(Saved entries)
******************************
Lemma dispatch_full id k d last evs : str_empty k = false -> str_empty d = false ->
  dispatch_event (mkEs id k (d +:+ lf) last evs) = fresh_st id (evs ++ [(id, k, d)]).
Proof.
  intros Hk Hd. unfold dispatch_event. cbn [es_data es_type es_id es_events].
  rewrite Hk, str_take_lf. by destruct d.
Qed.

Lemma feed_frame rec s id evs : rest_ok rec = true ->
  feed "" (frame_of rec +:+ s) (fresh_st id evs)
  = feed "" s (fresh_st (id_after id rec) (evs ++ [(id_after id rec, rr2_Kind rec, rr2_Data rec)])).
Proof.
  intros Hok. unfold frame_of. rewrite <- !str_app_assoc. rewrite feed_id, feed_event by done.
  unfold rest_ok in Hok. rewrite !andb_true_iff in Hok. destruct Hok as [[[[_ _] Hk] Hd] He].
  rewrite (str_app_assoc "data: "), feed_lf.
  2: { rewrite no_byte_cat, andb_true_iff. split; [done|]. by apply one_line_no_lf. }
  change (("" +:+ "data: " +:+ rr2_Data rec)) with ("data" +:+ ": " +:+ rr2_Data rec).
  rewrite (feed_field "data") by done.
  change (String.eqb "data" "event") with false. change (String.eqb "data" "data") with true. cbv iota.
  change (lf +:+ s) with ("" +:+ lf +:+ s). rewrite feed_lf by done.
  change (feed_line ("" +:+ "") ?x) with (dispatch_event x).
  apply negb_true_iff in Hk, He. f_equal. by apply dispatch_full.
Qed.

(** Text without an empty line, from a line that is empty so far or not. *)
Fixpoint no_blank (blank : bool) (s : string) : bool :=
  match s with
  | EmptyString => true
  | String c s => if Ascii.eqb c (chr 10) then negb blank && no_blank true s else no_blank false s
  end.

Lemma no_blank_prefix p q : forall b, no_blank b (p +:+ q) = true -> no_blank b p = true.
Proof.
  induction p as [|c p IH]; intros b; [done|]. change (String c p +:+ q) with (String c (p +:+ q)). cbn [no_blank].
  destruct (Ascii.eqb c (chr 10)); [|apply IH]. rewrite !andb_true_iff. intros [Hb Hp]. split; [done|]. by apply IH.
Qed.

Lemma no_blank_line l s : forall b, no_byte (chr 10) l = true ->
  no_blank b (l +:+ lf +:+ s) = (negb b || negb (str_empty l)) && no_blank true s.
Proof.
  induction l as [|c l IH]; intros b Hl; [by destruct b|].
  unfold no_byte in Hl. cbn [str_forallb] in Hl. apply andb_true_iff in Hl as [Hc Hl]. apply negb_true_iff in Hc.
  change (String c l +:+ lf +:+ s) with (String c (l +:+ lf +:+ s)). cbn [no_blank str_empty negb]. rewrite Hc, orb_true_r.
  by rewrite IH.
Qed.

(** Without an empty line nothing is dispatched. *)
Lemma feed_no_blank s : forall cur st, no_blank (str_empty cur) s = true ->
  es_events (feed cur s st) = es_events st /\ es_last (feed cur s st) = es_last st.
Proof.
  induction s as [|c s IH]; intros cur st; [done|]. cbn [no_blank feed]. destruct (Ascii.eqb c (chr 10)).
  - rewrite andb_true_iff, negb_true_iff. intros [He Hs]. destruct (IH "" (feed_line cur st) Hs) as [-> ->].
    unfold feed_line. rewrite He. destruct (cut_byte ":" cur) as [[field value]|]; repeat case_match; done.
  - intros Hs. apply IH. by destruct cur.
Qed.

(** A frame but for its empty line. *)
Definition open_frame (rec : RestRecord) : string :=
  id_line rec +:+ event_line rec +:+ "data: " +:+ rr2_Data rec +:+ lf.

Lemma open_frame_no_blank rec : rest_ok rec = true -> no_blank true (open_frame rec) = true.
Proof.
  unfold rest_ok. rewrite !andb_true_iff. intros [[[[_ Hk] _] Hd] _].
  assert (Hrest : no_blank true (event_line rec +:+ "data: " +:+ rr2_Data rec +:+ lf) = true).
  { unfold event_line. rewrite <- !str_app_assoc, (str_app_assoc "event: "), no_blank_line.
    2: { rewrite no_byte_cat, andb_true_iff. split; [done|]. by apply one_line_no_lf. }
    cbn [str_empty negb orb andb]. rewrite (str_app_assoc "data: "), <- (str_app_nil_r lf), no_blank_line; [done|].
    rewrite no_byte_cat, andb_true_iff. split; [done|]. by apply one_line_no_lf. }
  unfold open_frame, id_line. destruct (0 <? rr2_Seq rec); [|exact Hrest].
  rewrite <- !str_app_assoc, (str_app_assoc "id: "), no_blank_line; [exact Hrest|].
  rewrite no_byte_cat, andb_true_iff. split; [done|]. apply one_line_no_lf, itoa_one_line.
Qed.

Lemma frame_of_open rec : frame_of rec = open_frame rec +:+ lf.
Proof. unfold frame_of, open_frame. by rewrite <- !str_app_assoc. Qed.

(** Two ways to cut one text. *)
Lemma app_split a b p q : a +:+ b = p +:+ q ->
  (exists p', p = a +:+ p' /\ b = p' +:+ q) \/ (exists c a', a = p +:+ String c a').
Proof.
  revert p. induction a as [|x a IH]; intros p E; [left; by exists p|].
  destruct p as [|y p]; [right; by exists x, a|].
  change (String x (a +:+ b) = String y (p +:+ q)) in E. injection E as -> E.
  destruct (IH p E) as [(p' & -> & ->)|(c & a' & ->)]; [left; by exists p'|right; by exists c, a'].
Qed.

(** Whatever part of the frames arrives, the reader has dispatched the first of
    them, and no more than arrived whole. *)
Lemma feed_prefix l : forall p q id evs, Forall (fun r => rest_ok r = true) l -> frames l = p +:+ q ->
  exists n, (q = "" -> n = length l)
  /\ es_events (feed "" p (fresh_st id evs)) = evs ++ events_of id (take n l)
  /\ es_last (feed "" p (fresh_st id evs)) = foldl id_after id (take n l).
Proof.
  induction l as [|rec l IH]; intros p q id evs Hok E.
  - exists 0%nat. destruct p; [|discriminate E]. cbn. by rewrite app_nil_r.
  - inversion Hok as [|? ? Hr Hl]; subst. change (frames (rec :: l)) with (frame_of rec +:+ frames l) in E.
    destruct (app_split _ _ _ _ E) as [(p' & -> & E')|(c & a & Ea)].
    + rewrite feed_frame by done.
      destruct (IH p' q (id_after id rec) (evs ++ [(id_after id rec, rr2_Kind rec, rr2_Data rec)]) Hl E') as (n & Hn & -> & ->).
      exists (S n). cbn [take events_of foldl length]. rewrite <- app_assoc. split_and!; [intros Hq; by rewrite Hn|done|done].
    + exists 0%nat. cbn [take events_of foldl]. rewrite app_nil_r.
      assert (Hp : no_blank true p = true).
      { pose proof (open_frame_no_blank rec Hr) as Ho. rewrite frame_of_open in Ea.
        destruct (app_split _ _ _ _ Ea) as [(p' & -> & Ep)|(c' & a' & Eo)].
        - destruct p' as [|x p']; [by rewrite str_app_nil_r|]. injection Ep as _ Ep. by destruct p'.
        - rewrite Eo in Ho. by apply no_blank_prefix in Ho. }
      destruct (feed_no_blank p "" (fresh_st id evs) Hp) as [-> ->]. split_and!; [|done|done].
      intros ->. exfalso. rewrite Ea in E. apply (f_equal String.length) in E. rewrite !str_app_length in E. cbn in E. lia.
Qed.

Lemma read_prefix last l p q : Forall (fun r => rest_ok r = true) l -> frames l = p +:+ q ->
  exists n, (q = "" -> n = length l) /\ read_stream last p = (events_of last (take n l), foldl id_after last (take n l)).
Proof.
  intros Hok E. destruct (feed_prefix l p q last [] Hok E) as (n & Hn & He & Hi). exists n. split; [done|].
  unfold read_stream. change (mkEs last "" "" last []) with (fresh_st last []). by rewrite He, Hi.
Qed.

(** ** A JSON text is one line *)

(** The first rune of a string is an ASCII byte, or its bytes are not ASCII. *)
Lemma decode_bytes c s : let '(r, w) := decode_rune (String c s) in
  (r = bz c /\ w = 1%nat) \/ (str_forallb (fun b => 128 <=? bz b) (str_take w (String c s)) = true
    /\ (0 < w)%nat).
Proof.
  unfold decode_rune. destruct (Z.ltb_spec (bz c) 128) as [|Hc]; [by left|].
  apply Z.leb_le in Hc.
  destruct (negb (in_range 194 244 (bz c))); [right; cbn; rewrite Hc; by split; [|lia]|].
  destruct s as [|b s]; [right; cbn; rewrite Hc; by split; [|lia]|].
  match goal with |- context [in_range ?lo ?hi (bz b)] => destruct (in_range lo hi (bz b)) eqn:Hb end;
    cbn [negb]; [|right; cbn; rewrite Hc; by split; [|lia]].
  assert (Hb' : (128 <=? bz b) = true).
  { unfold in_range in Hb. bprop. apply Z.leb_le. repeat case_match; lia. }
  destruct (bz c <? 224); [right; cbn; rewrite Hc, Hb'; by split; [|lia]|].
  destruct s as [|d s]; [right; cbn; rewrite Hc; by split; [|lia]|].
  destruct (is_cont (bz d)) eqn:Hd; cbn [negb]; [|right; cbn; rewrite Hc; by split; [|lia]].
  assert (Hd' : (128 <=? bz d) = true) by (unfold is_cont, in_range in Hd; bprop; apply Z.leb_le; lia).
  destruct (bz c <? 240); [right; cbn; rewrite Hc, Hb', Hd'; by split; [|lia]|].
  destruct s as [|e s]; [right; cbn; rewrite Hc; by split; [|lia]|].
  destruct (is_cont (bz e)) eqn:He; cbn [negb]; [|right; cbn; rewrite Hc; by split; [|lia]].
  assert (He' : (128 <=? bz e) = true) by (unfold is_cont, in_range in He; bprop; apply Z.leb_le; lia).
  right. cbn. rewrite Hc, Hb', Hd', He'. by split; [|lia].
Qed.

Lemma one_line_app s t : one_line (s +:+ t) = one_line s && one_line t.
Proof. apply str_forallb_app. Qed.

Lemma one_line_concat l : Forall (fun s => one_line s = true) l -> one_line (str_concat l) = true.
Proof.
  induction 1 as [|s l Hs _ IH]; [done|]. change (str_concat (s :: l)) with (s +:+ str_concat l).
  by rewrite one_line_app, Hs.
Qed.

Lemma hex4_one_line r : one_line (hex4 r) = true.
Proof.
  assert (Hd : forall z, one_line (String (hex_digit (z mod 16)) "") = true).
  { intros z. pose proof (Z.mod_pos_bound z 16 ltac:(lia)) as Hb.
    assert (Hin : z mod 16 ∈ seqZ 0 16) by (apply elem_of_seqZ; lia). revert Hin. generalize (z mod 16).
    apply Forall_forall. vm_compute. repeat constructor. }
  unfold hex4. cbv zeta. by rewrite !one_line_app, !Hd.
Qed.

Lemma json_rune_one_line r s : (exists c, s = String c "" /\ r = bz c)
  \/ str_forallb (fun b => 128 <=? bz b) s = true -> one_line (json_rune (r, s)) = true.
Proof.
  intros H. unfold json_rune. cbn [fst snd].
  repeat match goal with |- one_line (if ?b then _ else _) = true => destruct b eqn:?; [try reflexivity; try apply hex4_one_line|] end.
  destruct H as [(c & -> & ->)|H].
  - unfold one_line. cbn. rewrite andb_true_r. bprop. apply Z.leb_le. lia.
  - eapply str_forallb_impl; [|exact H]. cbn. intros c Hc. bprop. apply Z.leb_le. lia.
Qed.

Lemma segments_one_line n : forall s, Forall (fun x => one_line x = true) (map json_rune (segments_fuel n s)).
Proof.
  induction n as [|n IH]; intros s; [constructor|]. destruct s as [|c s]; [constructor|].
  cbn [segments_fuel]. pose proof (decode_bytes c s) as Hd. destruct (decode_rune (String c s)) as [r w].
  constructor; [|apply IH]. apply json_rune_one_line.
  destruct Hd as [[-> ->]|[Hd _]]; [left|by right]. exists c. split; [by destruct s|done].
Qed.

Lemma json_string_one_line s : one_line (json_string s) = true.
Proof.
  unfold json_string. change (String ?a (?x +:+ ?y)) with (String a "" +:+ x +:+ y).
  rewrite !one_line_app. rewrite one_line_concat; [done|]. apply segments_one_line.
Qed.

(** The numbers of a value, which are printed as they are. *)
Fixpoint nums_ok (j : json) : bool :=
  match j with
  | JNum lit => one_line lit
  | JArr l => forallb nums_ok l
  | JObj m => forallb (fun kv => nums_ok kv.2) m
  | _ => true
  end.

Lemma comma_join_one_line l : Forall (fun s => one_line s = true) l -> one_line (comma_join l) = true.
Proof.
  destruct 1 as [|s l Hs Hl]; [done|]. unfold comma_join. rewrite one_line_app, Hs.
  apply one_line_concat, List.Forall_map. eapply Forall_impl; [exact Hl|]. cbn. intros x Hx. exact Hx.
Qed.

Lemma json_text_one_line : forall j, nums_ok j = true -> one_line (json_text j) = true.
Proof.
  fix IH 1. intros [|[|]|lit|s|l|m] H; [done|done|done|exact H|apply json_string_one_line| |]; cbn [json_text nums_ok] in *.
  - rewrite !one_line_app. rewrite comma_join_one_line; [done|].
    induction l as [|x l IHl]; cbn in *; [constructor|]. apply andb_true_iff in H as [Hx Hl]. constructor; auto.
  - rewrite !one_line_app. rewrite comma_join_one_line; [done|].
    induction m as [|x l IHl]; cbn [map forallb] in *; [constructor|]. apply andb_true_iff in H as [Hx Hl]. constructor; [|auto].
    cbv beta. rewrite !one_line_app, json_string_one_line. cbn [andb]. by apply IH.
Qed.

Section Emit.
Context {wire : Wire}.

Definition wire_up : Prop := forall n, wire_ok n = true.

(** [w'] is [w] with some of [text] after it: all of it when [ok]. *)
Definition wrote (ok : bool) (text : string) (w w' : reply) : Prop :=
  exists p q, rp_body w' = rp_body w +:+ p /\ text = p +:+ q /\ (ok = true -> q = "").

Lemma wrote_nothing ok w n : wrote ok "" w (mkReply (rp_body w) n).
Proof. exists "", "". by rewrite str_app_nil_r. Qed.
Lemma wrote_cut t w w' : wrote false "" w w' -> wrote false t w w'.
Proof. intros (p & q & Hb & E & _). destruct p; [|discriminate E]. by exists "", t. Qed.
Lemma wrote_stop s t w w' : wrote false s w w' -> wrote false (s +:+ t) w w'.
Proof. intros (p & q & Hb & -> & _). exists p, (q +:+ t). by rewrite str_app_assoc. Qed.
Lemma wrote_seq ok s t w w1 w2 : wrote true s w w1 -> wrote ok t w1 w2 -> wrote ok (s +:+ t) w w2.
Proof.
  intros (p & q & Hb & -> & Hq) (p' & q' & Hb' & -> & Hq'). rewrite Hq, str_app_nil_r by done.
  exists (p +:+ p'), q'. by rewrite Hb', Hb, <- !str_app_assoc.
Qed.

Lemma fprint_wrote s w : let '(ok, w') := fprint s w in wrote ok s w w' /\ (wire_up -> ok = true).
Proof.
  unfold fprint. destruct (wire_ok (rp_writes w)) eqn:E.
  - split; [|done]. exists s, "". by rewrite str_app_nil_r.
  - split; [|intros Hup; by rewrite Hup in E]. eexists _, _. split; [reflexivity|]. split; [apply str_take_drop|done].
Qed.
******************************
• [What to do] Your task is to restate, word for word, only those lines above that fall between the line holding "Lemma json_text_one_line : forall" and the line holding "fix IH 1. intros", inclusive.

• [Exercise response]
Lemma json_text_one_line : forall j, nums_ok j = true -> one_line (json_text j) = true.
Proof.
  fix IH 1. intros [|[|]|lit|s|l|m] H; [done|done|done|exact H|apply json_string_one_line| |]; cbn [json_text nums_ok] in *.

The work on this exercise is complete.